I even tried forcing on userspace QAT but the driver failed saying that only works on 4xxx QAT devices, so again, that isn't something that would have possibly been functional now or before.
-
@jimp said in 23.09d - Is QAT Broken?:
And you didn't do anything different with the installation, like maybe turn on filesystem encryption in the installer?
Any differences in sysctl tunables? loader.conf.local contents? Any packages that might be doing something with encryption? Any difference in kernel modules (not just qat modules)?
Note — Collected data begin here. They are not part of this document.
(** * Public character cards: codec, import drivers, listing and deletion

    A shallow embedding of the public character-card endpoint
    ([src/src/middleware/chatTracker.js], second document of the file) and
    of the operations it relies on, followed by the properties of the
    natural-language specification that were checked against it.

    Layout of the file:
    - Part I   : JavaScript strings, JSON values and property access;
    - Part II  : the [sanitize-filename] dependency and [getPngName];
    - Part III : the container codec (PNG chunks, text segments, base64);
    - Part IV  : the file system, the exception monad and the endpoint code;
    - Part V   : a concrete runtime and the inputs used in examples;
    - Part VI  : the vocabulary in which the properties are stated;
    - Part VII : chat tracking ([chatTrackerMiddleware], first document of
                 the same file) and the system monitor
                 ([src/src/system-monitor.js]);
    - Part VIII: invitation codes ([src/src/invitation-codes.js]);
    - Part IX  : the other routes of the card endpoint;
    - Part X   : lemmas and the checked properties;
    - Part XI  : properties of the tracker, the monitor, the codes and the
                 other routes. *)

From Stdlib Require Import ZArith NArith List String Ascii Lia Bool.
From Stdlib Require Sorting.Sorted.
From stdpp Require Import base gmap list strings option.

Local Open Scope N_scope.
Set Warnings "-register-all".

(* ===================================================================== *)
(** * Part I. JavaScript strings and values                               *)
(* ===================================================================== *)

(** A JavaScript string is a sequence of UTF-16 code units.  Regular
    expressions without the [u] flag, [String.prototype.replace],
    [charCodeAt] and [length] all work on code units. *)
Abbreviation jsstring := (list N).

(** String literals of the source, as code units (ASCII literals only). *)
Definition js (s : string) : jsstring :=
  map N_of_ascii (list_ascii_of_string s).

(** [a.endsWith(b)]. *)
Definition endsWith (s suffix : jsstring) : bool :=
  bool_decide (drop (length s - length suffix)%nat s = suffix).

(** [s.replace(pattern, replacement)] with a string pattern: only the first
    occurrence is replaced. *)
Fixpoint replaceFirst (pattern replacement s : jsstring) : jsstring :=
  match s with
  | [] => if bool_decide (pattern = []) then replacement else []
  | c :: s' =>
      if bool_decide (take (length pattern) s = pattern) then
        replacement ++ drop (length pattern) s
      else c :: replaceFirst pattern replacement s'
  end.

(** Lower-casing as far as a comparison with an ASCII word can observe it:
    [A-Z] go to [a-z].  In [keyword.toLowerCase() === 'chara'] the keyword
    is made of Latin-1 units, none of which lower-cases to an ASCII letter;
    under the [i] flag of a regular expression without the [u] flag a unit
    above 127 never canonicalises to an ASCII one. *)
Definition asciiLower (c : N) : N :=
  if (65 <=? c) && (c <=? 90) then c + 32 else c.

(** Raw bytes ([Buffer], [Uint8Array]): 8-bit values carried in [N]. *)
Abbreviation bytes := (list N).

(** ** JSON values

    A number is kept as a fraction; the code only ever tests numbers for
    truthiness.  An array carries, besides its items, the named properties
    that assignments such as [a.avatar = item] add to it. *)
Record number := Num { numerator : Z; denominator : positive }.

Inductive value :=
| VUndefined
| VNull
| VBool (b : bool)
| VNum (n : number)
| VStr (s : jsstring)
| VArr (items : list value) (named : list (jsstring * value))
| VObj (props : list (jsstring * value)).

(** Thrown values.  [Error] carries its [message]. *)
Inductive exn :=
| Error (message : jsstring)
| TypeError (message : jsstring)
| SyntaxError (message : jsstring)
| ENOENT (syscall : jsstring).

Definition message_of (e : exn) : jsstring :=
  match e with
  | Error m | TypeError m | SyntaxError m | ENOENT m => m
  end.

(** Own properties of an object, in insertion order. *)
Fixpoint assoc_get (k : jsstring) (o : list (jsstring * value)) : option value :=
  match o with
  | [] => None
  | (k', v) :: o' => if decide (k' = k) then Some v else assoc_get k o'
  end.

(** Assignment keeps the position of an existing key and appends a new one. *)
Fixpoint assoc_set (k : jsstring) (v : value) (o : list (jsstring * value))
  : list (jsstring * value) :=
  match o with
  | [] => [(k, v)]
  | (k', v') :: o' =>
      if decide (k' = k) then (k, v) :: o' else (k', v') :: assoc_set k v o'
  end.

Fixpoint assoc_del (k : jsstring) (o : list (jsstring * value))
  : list (jsstring * value) :=
  match o with
  | [] => []
  | (k', v') :: o' =>
      if decide (k' = k) then assoc_del k o' else (k', v') :: assoc_del k o'
  end.

(** [v[k]] for the property names this module uses (none of them is an
    array index, [length], or a member of a built-in prototype): reading a
    property of [null] or [undefined] throws, a primitive has none. *)
Definition getProp (v : value) (k : jsstring) : exn + value :=
  match v with
  | VUndefined | VNull =>
      inl (TypeError (js "Cannot read properties of null or undefined"))
  | VObj o => inr (default VUndefined (assoc_get k o))
  | VArr _ named => inr (default VUndefined (assoc_get k named))
  | VBool _ | VNum _ | VStr _ => inr VUndefined
  end.

(** [v[k] = x].  The file is an ES module, hence strict code: assigning a
    property on a primitive throws. *)
Definition setProp (v : value) (k : jsstring) (x : value) : exn + value :=
  match v with
  | VObj o => inr (VObj (assoc_set k x o))
  | VArr items named => inr (VArr items (assoc_set k x named))
  | VUndefined | VNull =>
      inl (TypeError (js "Cannot set properties of null or undefined"))
  | VBool _ | VNum _ | VStr _ =>
      inl (TypeError (js "Cannot create property on primitive"))
  end.

(** [delete v[k]]. *)
Definition deleteProp (v : value) (k : jsstring) : exn + value :=
  match v with
  | VObj o => inr (VObj (assoc_del k o))
  | VArr items named => inr (VArr items (assoc_del k named))
  | VUndefined | VNull =>
      inl (TypeError (js "Cannot convert undefined or null to object"))
  | VBool _ | VNum _ | VStr _ => inr v
  end.

(** [ToBoolean]. *)
Definition truthy (v : value) : bool :=
  match v with
  | VUndefined | VNull => false
  | VBool b => b
  | VNum n => negb (numerator n =? 0)%Z
  | VStr s => negb (bool_decide (s = []))
  | VArr _ _ | VObj _ => true
  end.

(** [a || b] and [a ?? b]. *)
Definition orElse (a b : value) : value := if truthy a then a else b.

Definition nullish (a b : value) : value :=
  match a with
  | VUndefined | VNull => b
  | _ => a
  end.

(** [v !== undefined]. *)
Definition isDefined (v : value) : bool :=
  match v with
  | VUndefined => false
  | _ => true
  end.

(** [a === b] where [b] is a string. *)
Definition strictEqualsString (a : value) (b : jsstring) : bool :=
  match a with
  | VStr s => bool_decide (s = b)
  | _ => false
  end.

(* ===================================================================== *)
(** * Part II. File-name sanitisation                                     *)
(* ===================================================================== *)

(** ** The [sanitize-filename] dependency

    [import sanitize from 'sanitize-filename'] is a third-party package and
    not part of the repository.  The definitions below follow its
    [index.js] (version 1.6.x) called with no replacement option:
<<
    var illegalRe = /[\/\?<>\\:\*\|DQUOTE]/g;   (DQUOTE: the double quote)
    var controlRe = /[\x00-\x1f\x80-\x9f]/g;
    var reservedRe = /^\.+$/;
    var windowsReservedRe = /^(con|prn|aux|nul|com[0-9]|lpt[0-9])(EXT)?$/i;
                            (EXT: a dot followed by any characters)
    var windowsTrailingRe = /[\. ]+$/;
    input.replace(illegalRe, '').replace(controlRe, '')
         .replace(reservedRe, '').replace(windowsReservedRe, '')
         .replace(windowsTrailingRe, '');   then   truncate(sanitized, 255)
>>
    and the package [truncate-utf8-bytes] it calls. *)
Module SanitizeFilename.

(** The class of [illegalRe]: slash, question mark, angle brackets,
    backslash, colon, star, bar, double quote. *)
Definition illegalRe (c : N) : bool :=
  existsb (N.eqb c) [47; 63; 60; 62; 92; 58; 42; 124; 34].

(** [/[\x00-\x1f\x80-\x9f]/] *)
Definition controlRe (c : N) : bool :=
  (c <=? 0x1f) || ((0x80 <=? c) && (c <=? 0x9f)).

(** [/^\.+$/] : the whole string is one or more dots. *)
Definition reservedRe (s : jsstring) : bool :=
  match s with
  | [] => false
  | _ => forallb (N.eqb 46) s
  end.

Definition isDigit (c : N) : bool := (48 <=? c) && (c <=? 57).

(** Line terminators, which [.] does not match. *)
Definition lineTerminator (c : N) : bool :=
  existsb (N.eqb c) [10; 13; 0x2028; 0x2029].

(** The optional extension group followed by [$]: the rest of the string
    is empty, or a dot followed by characters that [.] matches. *)
Definition extensionTail (r : jsstring) : bool :=
  match r with
  | [] => true
  | d :: r' => (d =? 46) && forallb (fun c => negb (lineTerminator c)) r'
  end.

Definition unitsEqb (a b : jsstring) : bool := bool_decide (a = b).

(** [windowsReservedRe]: a device name, then the optional extension. *)
Definition windowsReservedRe (s : jsstring) : bool :=
  let head := map asciiLower (take 3 s) in
  (existsb (unitsEqb head) [js "con"; js "prn"; js "aux"; js "nul"]
     && extensionTail (drop 3 s))
  || (existsb (unitsEqb head) [js "com"; js "lpt"]
        && match drop 3 s with
           | d :: r => isDigit d && extensionTail r
           | [] => false
           end).

Definition isDotOrSpace (c : N) : bool := (c =? 46) || (c =? 32).

(** [.replace(/[\. ]+$/, '')] : the maximal trailing run of dots and
    spaces is removed. *)
Fixpoint windowsTrailing (s : jsstring) : jsstring :=
  match s with
  | [] => []
  | c :: r =>
      match windowsTrailing r with
      | [] => if isDotOrSpace c then [] else [c]
      | r' => c :: r'
      end
  end.

(** [truncate-utf8-bytes]: surrogate tests and the UTF-8 length of one
    segment ([Buffer.byteLength]); a lone surrogate is encoded as U+FFFD. *)
Definition isHighSurrogate (c : N) : bool := (0xd800 <=? c) && (c <=? 0xdbff).
Definition isLowSurrogate (c : N) : bool := (0xdc00 <=? c) && (c <=? 0xdfff).

Definition unitByteLength (c : N) : N :=
  if c <? 0x80 then 1 else if c <? 0x800 then 2 else 3.

(** The loop of [truncate(getLength, string, byteLength)], started with
    [curByteLength = cur]; the result is the kept prefix of [s]. *)
Fixpoint truncateFrom (cur limit : N) (s : jsstring) : jsstring :=
  match s with
  | [] => []
  | c :: rest =>
      match rest with
      | d :: rest' =>
          if isHighSurrogate c && isLowSurrogate d then
            let cur' := cur + 4 in
            if cur' =? limit then [c; d]
            else if limit <? cur' then []
            else c :: d :: truncateFrom cur' limit rest'
          else
            let cur' := cur + unitByteLength c in
            if cur' =? limit then [c]
            else if limit <? cur' then []
            else c :: truncateFrom cur' limit rest
      | [] =>
          let cur' := cur + unitByteLength c in
          if cur' =? limit then [c]
          else if limit <? cur' then []
          else [c]
      end
  end.
(** The insertion sort as an engine makes the comparisons of
    [insertion_sort]. *)
Lemma consult_insert_asking {A : Type} (later : bool) (comparefn : A -> A -> Eff Z)
      (x : A) (l : list A) (w : World) (n : nat) :
  consult (insert_asking later x l) comparefn w n
  = insert (if later then mirrored comparefn else comparefn) x l w n.
Proof.
  revert n. induction l as [|y l IH]; intros n; [reflexivity|].
  cbn [insert_asking insert].
  destruct later; cbn [consult]; unfold mirrored, bind, ret;
    destruct (comparefn _ _ w n) as [v n1];
    (destruct (_ <=? 0); [reflexivity|]);
    rewrite consult_and_then, IH;
    unfold mirrored, bind, ret;
    destruct (insert _ x l w n1); reflexivity.
Qed.

Lemma consult_insertion_asking {A : Type} (later : bool) (comparefn : A -> A -> Eff Z)
      (l : list A) (w : World) (n : nat) :
  consult (insertion_asking later l) comparefn w n
  = insertion_sort (if later then mirrored comparefn else comparefn) l w n.
Proof.
  induction l as [|x l IH]; [reflexivity|].
  cbn [insertion_asking insertion_sort]. rewrite consult_and_then, IH.
  unfold bind. destruct (insertion_sort _ l w n) as [r n1]. cbn [fst snd].
  apply consult_insert_asking.
Qed.

Lemma Array_sort_on_insertion {A : Type} (comparefn : A -> A -> Eff Z) (l : list A)
      (w : World) (n : nat) :
  Array_sort_on (insertion_engine (laterFirst w)) comparefn l w n
  = Array_sort comparefn l w n.
Proof.
  unfold Array_sort_on, insertion_engine, Array_sort, bind, argumentOrder.
  apply consult_insertion_asking.
Qed.

(** [loadTrackers] is the load on the engine of the insertion sort. *)
Lemma loadTrackers_on_insertion (storage : AsyncStorage) (st : App)
      (w : World) (n : nat) :
  loadTrackers_on (insertion_engine (laterFirst w)) storage st w n
  = loadTrackers storage st w n.
Proof.
  unfold loadTrackers_on, loadTrackers.
  destruct (getItem "trackers" storage) as [stored|]; [|reflexivity].
  destruct (traverse rehydrate stored) as [parsed|]; [|reflexivity].
  unfold bind. now rewrite Array_sort_on_insertion.
Qed.

(** The insertion sort is an engine that sorts. *)
Lemma insertion_engine_sorts (later : bool) : sorts (insertion_engine later).
Proof.
  intros A key l.
  assert (E : answer_with (insertion_engine later A l) (fun a b => key a - key b)
              = sort_pure (fun a b => key a - key b) l).
  { pose proof (consult_ret (insertion_engine later A l) (fun a b => key a - key b)
                  (mkWorld (fun _ => 0) later) O) as H1.
    pose proof (Array_sort_on_insertion (fun a b => ret (key a - key b)) l
                  (mkWorld (fun _ => 0) later) O) as H2.
    unfold Array_sort_on in H2. cbn [laterFirst] in H2.
    rewrite H1, Array_sort_by_key in H2. now injection H2. }
  rewrite E. split; [apply sort_pure_Permutation|apply sort_pure_sorted].
Qed.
irq175: qat0:b1 3344 0 irq176: qat0:b2 3684 0
No changes to the kernel and nothing via loader.conf.local. I do have 1 small change via sysctl tuneables, as you would expect:
net.isr.dispatch=deferred
Along with PPPoE I also use IPv6 and use FQ_CoDel. Installed packages and services actually active are:
I don't think these are significant but mentioned for completness.
๏ธ
-
@RobbieTT said in 23.09d - Is QAT Broken?:
@jaltman said in 23.09d - Is QAT Broken?:
openssl engine -t -c -v qatengine
[23.05.1-RELEASE][admin@Router-8.redacted.me]/root: openssl engine (devcrypto) /dev/crypto engine (rdrand) Intel RDRAND engine (dynamic) Dynamic engine loading support [23.05.1-RELEASE][admin@Router-8.redacted.me]/root:
[23.05.1-RELEASE][admin@Router-8.redacted.me]/root: openssl engine -t -c -v qatengine 14607459921920:error:25066067:DSO support routines:dlfcn_load:could not load the shared library:/var/jenkins/workspace/pfSense-Plus-snapshots-23_05_1-main/sources/FreeBSD-src-plus-RELENG_23_05_1/crypto/openssl/crypto/dso/dso_dlfcn.c:118:filename(/usr/lib/engines/qatengine.so): Cannot open "/usr/lib/engines/qatengine.so" 14607459921920:error:25070067:DSO support routines:DSO_load:could not load the shared library:/var/jenkins/workspace/pfSense-Plus-snapshots-23_05_1-main/sources/FreeBSD-src-plus-RELENG_23_05_1/crypto/openssl/crypto/dso/dso_lib.c:162: 14607459921920:error:260B6084:engine routines:dynamic_load:dso not found:/var/jenkins/workspace/pfSense-Plus-snapshots-23_05_1-main/sources/FreeBSD-src-plus-RELENG_23_05_1/crypto/openssl/crypto/engine/eng_dyn.c:434: 14607459921920:error:2606A074:engine routines:ENGINE_by_id:no such engine:/var/jenkins/workspace/pfSense-Plus-snapshots-23_05_1-main/sources/FreeBSD-src-plus-RELENG_23_05_1/crypto/openssl/crypto/engine/eng_list.c:421:id=qatengine [23.05.1-RELEASE][admin@Router-8.redacted.me]/root:
๏ธ
I'm getting the same error as you on a C3xxx board runnig pfSense+ 23.05.1. Is it normal, should we ignore this?
-
Not much different on today's 23.09d. I don't know if it is significant error or not:
[23.09-DEVELOPMENT][admin@Router-8.redacted.me]/root: openssl engine (rdrand) Intel RDRAND engine (dynamic) Dynamic engine loading support [23.09-DEVELOPMENT][admin@Router-8.redacted.me]/root: [23.09-DEVELOPMENT][admin@Router-8.redacted.me]/root: openssl engine -t -c -v qatengine 0020E1AF5B420000:error:12800067:DSO support routines:dlfcn_load:could not load the shared library:/var/jenkins/workspace/pfSense-Plus-snapshots-master-main/sources/FreeBSD-src-plus-devel-main/crypto/openssl/crypto/dso/dso_dlfcn.c:118:filename(/usr/lib/engines-3/qatengine.so): Cannot open "/usr/lib/engines-3/qatengine.so" 0020E1AF5B420000:error:12800067:DSO support routines:DSO_load:could not load the shared library:/var/jenkins/workspace/pfSense-Plus-snapshots-master-main/sources/FreeBSD-src-plus-devel-main/crypto/openssl/crypto/dso/dso_lib.c:152: 0020E1AF5B420000:error:13000084:engine routines:dynamic_load:dso not found:/var/jenkins/workspace/pfSense-Plus-snapshots-master-main/sources/FreeBSD-src-plus-devel-main/crypto/openssl/crypto/engine/eng_dyn.c:442: 0020E1AF5B420000:error:13000074:engine routines:ENGINE_by_id:no such engine:/var/jenkins/workspace/pfSense-Plus-snapshots-master-main/sources/FreeBSD-src-plus-devel-main/crypto/openssl/crypto/engine/eng_list.c:430:id=qatengine [23.09-DEVELOPMENT][admin@Router-8.redacted.me]/root:
๏ธ
-
@RobbieTT If on a development snapshot I can understand to happen, why I am also getting this on 23.05.1 which is a production version...I know you don't have the answers, but maybe someone will help with a reply.